Given records
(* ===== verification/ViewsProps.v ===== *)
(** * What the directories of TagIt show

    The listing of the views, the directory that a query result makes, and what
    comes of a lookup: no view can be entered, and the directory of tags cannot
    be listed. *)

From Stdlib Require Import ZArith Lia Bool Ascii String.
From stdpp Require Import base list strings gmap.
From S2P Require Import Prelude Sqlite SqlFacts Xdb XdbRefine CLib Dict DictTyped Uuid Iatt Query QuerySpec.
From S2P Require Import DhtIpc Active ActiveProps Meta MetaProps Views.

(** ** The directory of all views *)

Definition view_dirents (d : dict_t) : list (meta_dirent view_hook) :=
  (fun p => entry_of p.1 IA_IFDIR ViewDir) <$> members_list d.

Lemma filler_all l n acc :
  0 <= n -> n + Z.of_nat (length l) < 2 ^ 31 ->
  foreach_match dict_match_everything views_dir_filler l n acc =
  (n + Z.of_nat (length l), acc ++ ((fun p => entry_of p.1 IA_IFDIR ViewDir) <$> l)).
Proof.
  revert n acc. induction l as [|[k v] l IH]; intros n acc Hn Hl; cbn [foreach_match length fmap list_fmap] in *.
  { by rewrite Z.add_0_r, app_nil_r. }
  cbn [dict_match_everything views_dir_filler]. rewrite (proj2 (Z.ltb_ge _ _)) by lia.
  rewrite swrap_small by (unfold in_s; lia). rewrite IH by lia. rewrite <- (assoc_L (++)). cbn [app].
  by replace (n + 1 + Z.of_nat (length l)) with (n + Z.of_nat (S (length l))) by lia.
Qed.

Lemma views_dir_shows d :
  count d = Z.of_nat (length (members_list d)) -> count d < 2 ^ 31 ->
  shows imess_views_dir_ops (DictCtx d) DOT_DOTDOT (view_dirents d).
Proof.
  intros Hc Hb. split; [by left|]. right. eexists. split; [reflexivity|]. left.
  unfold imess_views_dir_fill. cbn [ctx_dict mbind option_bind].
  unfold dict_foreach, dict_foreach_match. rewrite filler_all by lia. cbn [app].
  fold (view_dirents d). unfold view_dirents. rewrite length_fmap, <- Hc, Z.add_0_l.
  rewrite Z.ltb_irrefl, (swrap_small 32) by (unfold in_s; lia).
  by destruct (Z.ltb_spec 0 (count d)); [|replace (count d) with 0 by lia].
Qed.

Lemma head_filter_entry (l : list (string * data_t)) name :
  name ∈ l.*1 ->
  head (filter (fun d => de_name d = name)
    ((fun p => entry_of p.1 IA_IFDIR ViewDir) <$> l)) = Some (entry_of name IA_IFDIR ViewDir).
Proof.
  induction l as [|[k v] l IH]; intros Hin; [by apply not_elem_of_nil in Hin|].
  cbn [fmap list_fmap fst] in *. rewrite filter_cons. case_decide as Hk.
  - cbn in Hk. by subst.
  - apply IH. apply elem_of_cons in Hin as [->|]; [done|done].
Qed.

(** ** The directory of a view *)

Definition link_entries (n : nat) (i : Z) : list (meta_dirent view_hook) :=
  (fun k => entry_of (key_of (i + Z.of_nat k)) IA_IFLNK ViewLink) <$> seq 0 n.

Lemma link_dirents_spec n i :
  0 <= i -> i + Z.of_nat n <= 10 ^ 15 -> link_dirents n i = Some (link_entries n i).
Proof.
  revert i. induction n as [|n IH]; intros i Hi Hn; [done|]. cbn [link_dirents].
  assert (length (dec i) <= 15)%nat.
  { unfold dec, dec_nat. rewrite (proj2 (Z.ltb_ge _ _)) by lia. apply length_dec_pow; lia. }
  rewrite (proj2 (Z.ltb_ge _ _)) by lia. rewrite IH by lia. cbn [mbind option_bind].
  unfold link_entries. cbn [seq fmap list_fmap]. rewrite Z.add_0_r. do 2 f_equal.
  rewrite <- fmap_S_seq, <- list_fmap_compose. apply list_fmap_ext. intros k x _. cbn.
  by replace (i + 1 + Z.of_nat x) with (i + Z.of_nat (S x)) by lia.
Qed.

Exercise prompt
Reproduce the full set of records precisely.

Answer box
(* ===== verification/ViewsProps.v ===== *)
(** * What the directories of TagIt show

    The listing of the views, the directory that a query result makes, and what
    comes of a lookup: no view can be entered, and the directory of tags cannot
    be listed. *)

From Stdlib Require Import ZArith Lia Bool Ascii String.
From stdpp Require Import base list strings gmap.
From S2P Require Import Prelude Sqlite SqlFacts Xdb XdbRefine CLib Dict DictTyped Uuid Iatt Query QuerySpec.
From S2P Require Import DhtIpc Active ActiveProps Meta MetaProps Views.

(** ** The directory of all views *)

Definition view_dirents (d : dict_t) : list (meta_dirent view_hook) :=
  (fun p => entry_of p.1 IA_IFDIR ViewDir) <$> members_list d.

Lemma filler_all l n acc :
  0 <= n -> n + Z.of_nat (length l) < 2 ^ 31 ->
  foreach_match dict_match_everything views_dir_filler l n acc =
  (n + Z.of_nat (length l), acc ++ ((fun p => entry_of p.1 IA_IFDIR ViewDir) <$> l)).
Proof.
  revert n acc. induction l as [|[k v] l IH]; intros n acc Hn Hl; cbn [foreach_match length fmap list_fmap] in *.
  { by rewrite Z.add_0_r, app_nil_r. }
  cbn [dict_match_everything views_dir_filler]. rewrite (proj2 (Z.ltb_ge _ _)) by lia.
  rewrite swrap_small by (unfold in_s; lia). rewrite IH by lia. rewrite <- (assoc_L (++)). cbn [app].
  by replace (n + 1 + Z.of_nat (length l)) with (n + Z.of_nat (S (length l))) by lia.
Qed.

Lemma views_dir_shows d :
  count d = Z.of_nat (length (members_list d)) -> count d < 2 ^ 31 ->
  shows imess_views_dir_ops (DictCtx d) DOT_DOTDOT (view_dirents d).
Proof.
  intros Hc Hb. split; [by left|]. right. eexists. split; [reflexivity|]. left.
  unfold imess_views_dir_fill. cbn [ctx_dict mbind option_bind].
  unfold dict_foreach, dict_foreach_match. rewrite filler_all by lia. cbn [app].
  fold (view_dirents d). unfold view_dirents. rewrite length_fmap, <- Hc, Z.add_0_l.
  rewrite Z.ltb_irrefl, (swrap_small 32) by (unfold in_s; lia).
  by destruct (Z.ltb_spec 0 (count d)); [|replace (count d) with 0 by lia].
Qed.

Lemma head_filter_entry (l : list (string * data_t)) name :
  name ∈ l.*1 ->
  head (filter (fun d => de_name d = name)
    ((fun p => entry_of p.1 IA_IFDIR ViewDir) <$> l)) = Some (entry_of name IA_IFDIR ViewDir).
Proof.
  induction l as [|[k v] l IH]; intros Hin; [by apply not_elem_of_nil in Hin|].
  cbn [fmap list_fmap fst] in *. rewrite filter_cons. case_decide as Hk.
  - cbn in Hk. by subst.
  - apply IH. apply elem_of_cons in Hin as [->|]; [done|done].
Qed.

(** ** The directory of a view *)

Definition link_entries (n : nat) (i : Z) : list (meta_dirent view_hook) :=
  (fun k => entry_of (key_of (i + Z.of_nat k)) IA_IFLNK ViewLink) <$> seq 0 n.

Lemma link_dirents_spec n i :
  0 <= i -> i + Z.of_nat n <= 10 ^ 15 -> link_dirents n i = Some (link_entries n i).
Proof.
  revert i. induction n as [|n IH]; intros i Hi Hn; [done|]. cbn [link_dirents].
  assert (length (dec i) <= 15)%nat.
  { unfold dec, dec_nat. rewrite (proj2 (Z.ltb_ge _ _)) by lia. apply length_dec_pow; lia. }
  rewrite (proj2 (Z.ltb_ge _ _)) by lia. rewrite IH by lia. cbn [mbind option_bind].
  unfold link_entries. cbn [seq fmap list_fmap]. rewrite Z.add_0_r. do 2 f_equal.
  rewrite <- fmap_S_seq, <- list_fmap_compose. apply list_fmap_ext. intros k x _. cbn.
  by replace (i + 1 + Z.of_nat x) with (i + Z.of_nat (S x)) by lia.
Qed.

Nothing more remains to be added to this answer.